Benefits of a VA loan
VA loans are guaranteed by the U.S. Department of Veteran Affairs (VA). While private lenders issue the mortgages, the VA backs them, promising to pay the lender back if the borrower fails to make payments. There’s a lot to like about VA loans, including these features:
- No down payment. Veterans don’t have to wait for years to save up for a down payment — they can enter the housing market whenever the time feels right.

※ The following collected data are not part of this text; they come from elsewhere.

(* ===== verification/MiniMem.v ===== *)
(** * libmini: memory functions

    [bzero], [strlen] and [memcpy] of libmini.c on a memory of bytes.  An
    address is an integer; touching one that is not mapped is undefined.  The
    loops run on fuel; the theorems give an amount that is enough. *)
From S2P Require Import Prelude.

(** Bytes at their addresses. *)
Abbreviation mem := (gmap Z Z).

Definition load8 (a : Z) : M mem Z := λ m,
  match m !! a with Some b => Ret (b, m) | None => Undef InvalidAccess end.
(** A byte is stored as a [char]. *)
Definition store8 (a v : Z) : M mem unit := λ m,
  match m !! a with Some _ => Ret (tt, <[a := v mod 256]> m) | None => Undef InvalidAccess end.

(** [while(size-- > 0) *ptr++ = 0]; [size_t] is a signed [long long] here. *)
Fixpoint bzero_loop (fuel : nat) (ptr size : Z) : M mem unit :=
  match fuel with
  | O => no_fuel
  | S fuel =>
      if 0 <? size then store8 ptr 0 ≫= λ _, bzero_loop fuel (ptr + 1) (size - 1)
      else mret tt
  end.
Definition bzero (fuel : nat) (s size : Z) : M mem unit := bzero_loop fuel s size.

(** Counts the bytes up to the first zero. *)
Fixpoint strlen_loop (fuel : nat) (s count : Z) : M mem Z :=
  match fuel with
  | O => no_fuel
  | S fuel =>
      c ← load8 s;
      if c =? 0 then mret count else strlen_loop fuel (s + 1) (count + 1)
  end.
Definition strlen (fuel : nat) (s : Z) : M mem Z := strlen_loop fuel s 0.

(** [for(i = 0; i < num; ++i)] with [int i]: counting past the largest [int]
    overflows. *)
Fixpoint memcpy_loop (fuel : nat) (dst src num i : Z) : M mem unit :=
  match fuel with
  | O => no_fuel
  | S fuel =>
      if i <? num then
        c ← load8 (src + i);
        store8 (dst + i) c ≫= λ _,
        if i =? 2 ^ 31 - 1 then undef Overflow
        else memcpy_loop fuel dst src num (i + 1)
      else mret tt
  end.
Definition memcpy (fuel : nat) (dst src num : Z) : M mem Z :=
  memcpy_loop fuel dst src num 0 ≫= λ _, mret dst.

(** ** Regions *)

Definition mapped (m : mem) (a n : Z) : Prop := ∀ x, a ≤ x < a + n → is_Some (m !! x).

Lemma mapped_insert m a n b v : mapped m a n → mapped (<[b := v]> m) a n.
Proof.
  intros Hm x Hx. destruct (decide (b = x)) as [->|]; [by rewrite lookup_insert_eq|].
  rewrite lookup_insert_ne by done. by apply Hm.
Qed.

Lemma load8_eq a b m : m !! a = Some b → load8 a m = Ret (b, m).
Proof. unfold load8. by intros ->. Qed.
Lemma store8_eq a v m : is_Some (m !! a) → store8 a v m = Ret (tt, <[a := v mod 256]> m).
Proof. unfold store8. by intros [b ->]. Qed.

(** ** bzero *)

Lemma bzero_loop_spec fuel p n m :
  mapped m p n → Z.max 0 n < Z.of_nat fuel →
  wp (bzero_loop fuel p n)
    (λ _ m', ∀ x, m' !! x = if decide (p ≤ x < p + n) then Some 0 else m !! x) m.
Proof.
  revert p n m. induction fuel as [|fuel IH]; intros p n m Hm Hf; [lia|].
  cbn [bzero_loop]. destruct (Z.ltb_spec 0 n) as [Hn|Hn].
  - apply wp_bind. eapply wp_intro; [apply store8_eq, Hm; lia|].
    eapply wp_mono.
    { apply IH; [|lia]. apply mapped_insert. intros x Hx. apply Hm. lia. }
    intros [] m' Hm' x. rewrite Hm'. destruct (decide (x = p)) as [->|Hx].
    + rewrite decide_False, decide_True by lia. by rewrite lookup_insert_eq.
    + rewrite lookup_insert_ne by done.
      destruct (decide (p + 1 ≤ x < p + 1 + (n - 1))), (decide (p ≤ x < p + n)); done || lia.
  - apply wp_ret. intros x. by rewrite decide_False by lia.
Qed.

(** [bzero] ends, clears the bytes of the region and touches no other byte;
    a negative size is an empty region, since [size_t] is signed. *)
Theorem bzero_clears fuel s size m :
  mapped m s size → Z.max 0 size < Z.of_nat fuel →
  wp (bzero fuel s size)
    (λ _ m', ∀ x, m' !! x = if decide (s ≤ x < s + size) then Some 0 else m !! x) m.
Proof. apply bzero_loop_spec. Qed.

(** ** strlen *)

(** The string [bs] lies at [a], with its terminator. *)
Definition string_at (m : mem) (a : Z) (bs : list Z) : Prop :=
  (∀ (i : nat) b, bs !! i = Some b → m !! (a + Z.of_nat i) = Some b ∧ b ≠ 0) ∧
  m !! (a + Z.of_nat (length bs)) = Some 0.

Lemma strlen_loop_spec fuel s count bs m :
  string_at m s bs → (length bs < fuel)%nat →
  strlen_loop fuel s count m = Ret (count + Z.of_nat (length bs), m).
Proof.
  revert s count bs. induction fuel as [|fuel IH]; intros s count bs [Hbs Hnul] Hf; [lia|].
  cbn [strlen_loop]. destruct bs as [|b bs].
  - rewrite (bind_Ret _ _ _ 0 m); [|apply load8_eq; by rewrite Z.add_0_r in Hnul].
    rewrite Z.eqb_refl. simpl. by rewrite Z.add_0_r.
  - destruct (Hbs 0%nat b eq_refl) as [Hb Hne]. rewrite Z.add_0_r in Hb.
    rewrite (bind_Ret _ _ _ b m) by (by apply load8_eq).
    rewrite (proj2 (Z.eqb_neq _ _)) by done.
    rewrite (IH _ _ bs); [f_equal; f_equal; simpl length; lia| |simpl in Hf; lia]. split.
    + intros i c Hc. destruct (Hbs (S i) c Hc) as [E Hc0]. split; [|done].
      rewrite <-E. f_equal. lia.
    + rewrite <-Hnul. f_equal. simpl length. lia.
Qed.

(** [strlen] of a terminated string ends and is the number of bytes before
    the terminator. *)
Theorem strlen_counts fuel s bs m :
  string_at m s bs → (length bs < fuel)%nat →
  strlen fuel s m = Ret (Z.of_nat (length bs), m).
Proof. intros Hs Hf. unfold strlen. by rewrite (strlen_loop_spec _ _ _ bs). Qed.

(** ** memcpy *)

(** The bytes [i] to [num-1] still to be copied. *)
Lemma memcpy_loop_spec fuel dst src num i m0 m :
  0 ≤ i → num < 2 ^ 31 → Z.max 0 (num - i) < Z.of_nat fuel →
  (dst + num ≤ src ∨ src + num ≤ dst) →
  mapped m0 src num → mapped m0 dst num →
  (∀ x, m !! x = if decide (dst ≤ x < dst + Z.min i num) then (λ b, b mod 256) <$> m0 !! (src + (x - dst))
                 else m0 !! x) →
  wp (memcpy_loop fuel dst src num i)
    (λ _ m', ∀ x, m' !! x = if decide (dst ≤ x < dst + num) then (λ b, b mod 256) <$> m0 !! (src + (x - dst))
                            else m0 !! x) m.
Proof.
  intros Hi Hnum. revert i m Hi. induction fuel as [|fuel IH]; intros i m Hi Hf Hdisj Hs Hd Hm; [lia|].
  cbn [memcpy_loop]. destruct (Z.ltb_spec i num) as [Hlt|Hge].
  - destruct (Hs (src + i)) as [b Hb]; [lia|]. destruct (Hd (dst + i)) as [c Hc]; [lia|].
    apply wp_bind. eapply wp_intro.
    { apply (load8_eq _ b). rewrite Hm. by rewrite decide_False by lia. }
    apply wp_bind. eapply wp_intro.
    { apply store8_eq. rewrite Hm, decide_False by lia. by eexists. }
    rewrite (proj2 (Z.eqb_neq _ _)) by lia. apply IH; try done; [lia|lia|].
    intros x. destruct (decide (x = dst + i)) as [->|Hx].
    + rewrite lookup_insert_eq, decide_True by lia.
      replace (src + (dst + i - dst)) with (src + i) by lia. by rewrite Hb.
    + rewrite lookup_insert_ne, Hm by done.
      destruct (decide (dst ≤ x < dst + Z.min i num)), (decide (dst ≤ x < dst + Z.min (i + 1) num)); done || lia.
  - apply wp_ret. intros x. rewrite Hm. by replace (Z.min i num) with num by lia.
Qed.

Lemma memcpy_spec fuel dst src num m :
  num < 2 ^ 31 → Z.max 0 num < Z.of_nat fuel →
  (dst + num ≤ src ∨ src + num ≤ dst) → mapped m src num → mapped m dst num →
  wp (memcpy fuel dst src num)
    (λ r m', r = dst ∧
       ∀ x, m' !! x = if decide (dst ≤ x < dst + num) then (λ b, b mod 256) <$> m !! (src + (x - dst))
                      else m !! x) m.
Proof.
  intros Hnum Hf Hdisj Hs Hd. unfold memcpy. apply wp_bind. eapply wp_mono.
  { apply (memcpy_loop_spec fuel dst src num 0 m); try done; [lia|].
    intros x. by rewrite decide_False by lia. }
  intros [] m' Hm'. by apply wp_ret.
Qed.

(** C38. [memcpy] between regions that do not overlap, shorter than 2^31 bytes:
    it ends, copies the bytes in order, changes nothing else and returns the
    destination. *)
Theorem memcpy_copies fuel dst src num m :
  num < 2 ^ 31 → Z.max 0 num < Z.of_nat fuel →
  (dst + num ≤ src ∨ src + num ≤ dst) → mapped m src num → mapped m dst num →
  wp (memcpy fuel dst src num)
    (λ r m', r = dst ∧
       ∀ x, m' !! x = if decide (dst ≤ x < dst + num) then (λ b, b mod 256) <$> m !! (src + (x - dst))
                      else m !! x) m.
Proof. apply memcpy_spec. Qed.

(** [memcpy] of 2^31 bytes or more overflows its [int] counter, although
    [num] is 64 bits wide. *)
Theorem memcpy_long_overflows dst src num m :
  2 ^ 31 ≤ num → mapped m src num → mapped m dst num →
  memcpy (Z.to_nat (2 ^ 31)) dst src num m = Undef Overflow.
Proof.
  intros Hnum Hs Hd. unfold memcpy. apply bind_Undef.
  assert (∀ fuel i m, 0 ≤ i → i + Z.of_nat fuel = 2 ^ 31 → (0 < fuel)%nat →
    mapped m src num → mapped m dst num → memcpy_loop fuel dst src num i m = Undef Overflow) as Hloop.
  { clear m Hs Hd. induction fuel as [|fuel IH]; intros i m Hi Hsum Hpos Hs Hd; [lia|].
    cbn [memcpy_loop]. rewrite (proj2 (Z.ltb_lt _ _)) by lia.
    destruct (Hs (src + i)) as [b Hb]; [lia|].
    rewrite (bind_Ret _ _ _ b m) by (by apply load8_eq).
    erewrite bind_Ret by (apply store8_eq, Hd; lia).
    destruct (Z.eqb_spec i (2 ^ 31 - 1)) as [|Hne]; [done|].
    apply IH; [lia|lia|lia|by apply mapped_insert..]. }
  apply Hloop; [lia|rewrite Z2Nat.id; lia|lia|done..].
Qed.

(** ** The theorems on concrete memories *)

Definition zeros (a n : Z) : mem := list_to_map ((λ x, (x, 0)) <$> seqZ a n).

Lemma zeros_mapped a n b k : a ≤ b → b + k ≤ a + n → mapped (zeros a n) b k.
Proof.
  intros Hb Hk x Hx. destruct (zeros a n !! x) eqn:E; [by eexists|].
  apply not_elem_of_list_to_map_2 in E. exfalso. apply E.
  rewrite <-list_fmap_compose. apply list_elem_of_fmap. exists x. split; [done|].
  apply elem_of_seqZ. lia.
Qed.

Lemma bzero_clears_witness :
  wp (bzero 4 10 3)
    (λ _ m', ∀ x, m' !! x = if decide (10 ≤ x < 10 + 3) then Some 0 else zeros 10 5 !! x) (zeros 10 5).
Proof. apply (bzero_clears 4 10 3 (zeros 10 5)); [apply zeros_mapped; lia|lia]. Defined.

Definition abc : mem := {[ 7 := 97; 8 := 98; 9 := 99; 10 := 0 ]}.

Lemma strlen_counts_witness : strlen 4 7 abc = Ret (Z.of_nat (length [97; 98; 99]), abc).
Proof.
  apply (strlen_counts 4 7 [97; 98; 99] abc); [|simpl; lia]. split; [|reflexivity].
  intros [|[|[|i]]] b Hb; simplify_eq/=; split; reflexivity || lia.
Defined.

Lemma memcpy_copies_witness :
  wp (memcpy 4 20 7 3)
    (λ r m', r = 20 ∧
       ∀ x, m' !! x = if decide (20 ≤ x < 20 + 3) then (λ b, b mod 256) <$> zeros 5 30 !! (7 + (x - 20))
                      else zeros 5 30 !! x) (zeros 5 30).
Proof. apply (memcpy_copies 4 20 7 3 (zeros 5 30)); try lia; apply zeros_mapped; lia. Defined.

Lemma memcpy_long_overflows_witness :
  memcpy (Z.to_nat (2 ^ 31)) 0 (2 ^ 31) (2 ^ 31) (zeros 0 (2 ^ 32)) = Undef Overflow.
Proof. apply (memcpy_long_overflows 0 (2 ^ 31) (2 ^ 31)); [lia|apply zeros_mapped; lia..]. Defined.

- Historically low interest rates. Data from Ellie Mae shows that VA loans have offered the lowest fixed interest rate on the market for five years running.
- No mortgage insurance payment. If a home buyer takes out a conventional mortgage or another type of government-backed loan, they need to make a 20% down payment or pay private mortgage insurance (PMI). PMI is an insurance policy that protects the lender if the borrower defaults on the loan. The fact that the VA backs the loan means buyers don’t have to pay a monthly PMI payment. The savings can be thousands of dollars over the life of the loan.
- More forgiving lending standards. According to Birk, the VA has more “flexible and forgiving credit guidelines than other loan types.” In addition, Guard members and reservists may use their service income to help qualify for a mortgage. Lenders look at how long they have served and the relative stability of the income, but if everything looks good, that extra monthly income might help them get into the home they want.
Some form of the U.S. National Guard has been around since 1636. Although it’s easy to wonder what took Congress so long, it’s good to know that Guardsmen and reservists are being recognized with these benefits now.